Senator of the Federal Republic of Nigeria
- In office 2003–2007
- President: Olusegun Obasanjo
- Preceded by: Olabiyi Durojaiye
- Constituency: Ogun West

Minister of State for Education
- In office 1995–1998
- President: Sani Abacha

Ogun State Commissioner for Agriculture, Rural Development and Water Resources
- Incumbent
- Assumed office 1994

Personal details
- Born: Iyabo Veronica Ajibogun 21 March 1951 (age 75) Lagos, Nigeria
- Party: Peoples Democratic Party
- Education: University of Lagos Ahmadu Bello University
- Occupation: Politician, educator, public servant
- Known for: Nigerian politician and former senator

= Iyabo Anisulowo =

Nigerian educator and elder stateswoman

Iyabo Veronica Anishulowo (née Ajibogun) is a Nigerian educator and elder stateswoman who served the Federal Government of Nigeria at various levels, she is one of the most prominent female political personalities and proponents of gender equality in Africa. She rose through the ranks from grass root level as a teacher to serve as a Federal Minister and Senator.

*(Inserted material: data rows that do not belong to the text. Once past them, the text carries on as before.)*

Lemma names_fail_msg_counts_witness :
  fail_msg (snd (hd ("", mkResult true "" None) (test_results (state1 ds_A_base ds_A_new false)))) =
    Some (pass_msg 2 3).
Proof.
  destruct (proj1 names_fail_msg_counts ds_A_base ds_A_new false (state1 ds_A_base ds_A_new false))
    as (_ & _ & _ & r & Et & Hf).
  - apply (bool_decide_unpack _). vm_compute. exact I.
  - apply (bool_decide_unpack _). vm_compute. exact I.
  - vm_compute. discriminate.
  - vm_compute. reflexivity.
  - rewrite Et. cbn [hd snd]. rewrite Hf.
    + vm_compute. reflexivity.
    + assert (Hr : test_results (state1 ds_A_base ds_A_new false) =
                   [("Compare Variable Names", mkResult false
                      "Variable list does not match -- 1 variables exist in one file but not the other, only 2 in both"
                      (Some "2/3 pass"))]) by (vm_compute; reflexivity).
      rewrite Hr in Et. injection Et as <-. reflexivity.
Defined.

(** C10: a variable with the same dtype, the same number of dimensions and
    the same shape on both sides, but a dimension name of the baseline that
    the new file does not have, fails the third check of Stage 2 (the
    [.sizes] mappings differ): it is removed from the working set, the stage
    fails, and the only log line about it is the size line, which reports
    the two total element counts (equal here). *)
Theorem renamed_dimension_disqualified (b n : Dataset) (s s' : St) (v : string)
    (bv nv : DataArray) :
  NoDup (common_vars s) -> v ∈ common_vars s ->
  assoc v b = Some bv -> assoc v n = Some nv ->
  dtype bv = dtype nv -> ndim bv = ndim nv -> shape bv = shape nv ->
  (exists k, k ∈ dim_names bv /\ k ∉ dim_names nv) ->
  compare_variable_type_and_dims b n false s = inr (tt, s') ->
  (v ∉ common_vars s') /\
  (exists L, logs s' = logs s ++ L /\
             List.filter (about v) L = [MsgSize v (size bv) (size nv)]) /\
  size bv = size nv /\
  exists r, test_results s' = test_results s ++ [("Compare Variable Types and Dimensions", r)] /\
            pass r = false.
Proof.
  intros Hnd Hv Hb Hn Hdt Hnd' Hsh [k [Hk1 Hk2]] H.
  assert (Hne : common_vars s <> []) by (intros E; rewrite E in Hv; inversion Hv).
  destruct (stage2_run _ _ _ _ _ H Hnd) as [_ Hcons].
  destruct (Hcons Hne) as (_ & Ec & El & r & Et & Hp).
  assert (Hs : sizes_eqb bv nv = false) by (eapply dict_eqb_missing; eauto).
  assert (Hkeep : keep_var b n v = false).
  { rewrite (keep_var_assoc _ _ _ _ _ Hb Hn). unfold td_keep.
    rewrite Hs. apply andb_false_r. }
  split; [|split; [|split]].
  - rewrite Ec, elem_of_filter_In. intros [_ E]. congruence.
  - eexists. split; [exact El|]. rewrite filter_about_concat by done.
    rewrite (var_msgs_assoc _ _ _ _ _ Hb Hn). unfold td_msgs.
    rewrite Hdt, Hnd', String.eqb_refl, Nat.eqb_refl, Hs. reflexivity.
  - unfold size. by rewrite Hsh.
  - exists r. split; [exact Et|]. rewrite Hp.
    apply not_true_iff_false. rewrite forallb_forall. intros Hall.
    apply list_elem_of_In in Hv. rewrite Hall in Hkeep by done. discriminate.
Qed.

Iyabo Anisulowo is often described as a Liberal Conservative because of her pro-family values and feminine independence through universal quality education stance when she served in the Senate, she was recognised as an 'Afropolitan Feminist'.

==State politics==
Anisulowo joined politics in 1991 when she was appointed Secretary to the Local Government in Ogun State. A year later, she became the Commissioner of the Ogun State Civil Service Commission. She also served as Commissioner for Agriculture, Rural Development and Water Resources and Minister of State for Education during General Sanni Abacha's regime. She later left the State Ministry for Education to contest for the governorship under the Ogun State chapter of the All People's Party.

==Senate==
Anishulowo represented Ogun West in the Senate from 2003–2007. The former Senator is one of the members of the People's Democratic Party who defected to join the All Progressives Congress coalition. In October 15, 2004, following allegations that she withdrew N500,000 and N700,000 respectively from the pockets of the Senate Committee for State and Local Governments, Senator Anisulowo was physically assaulted by fellow Senator Isa Mohammed who represented to hardline conservative PDP of Niger West during the Olusegun Obasanjo Administration. She has of course denied this allegation saying the money was for the Interparliamentary Union Meeting in Geneva, Switzerland that year. Iyabo Anishulowo has never been prosecuted or convicted of any crime.

==Personal life==
Anishulowo is married with children and lives in Ilaro, the biggest metropolitan in the area she represented in the Senate.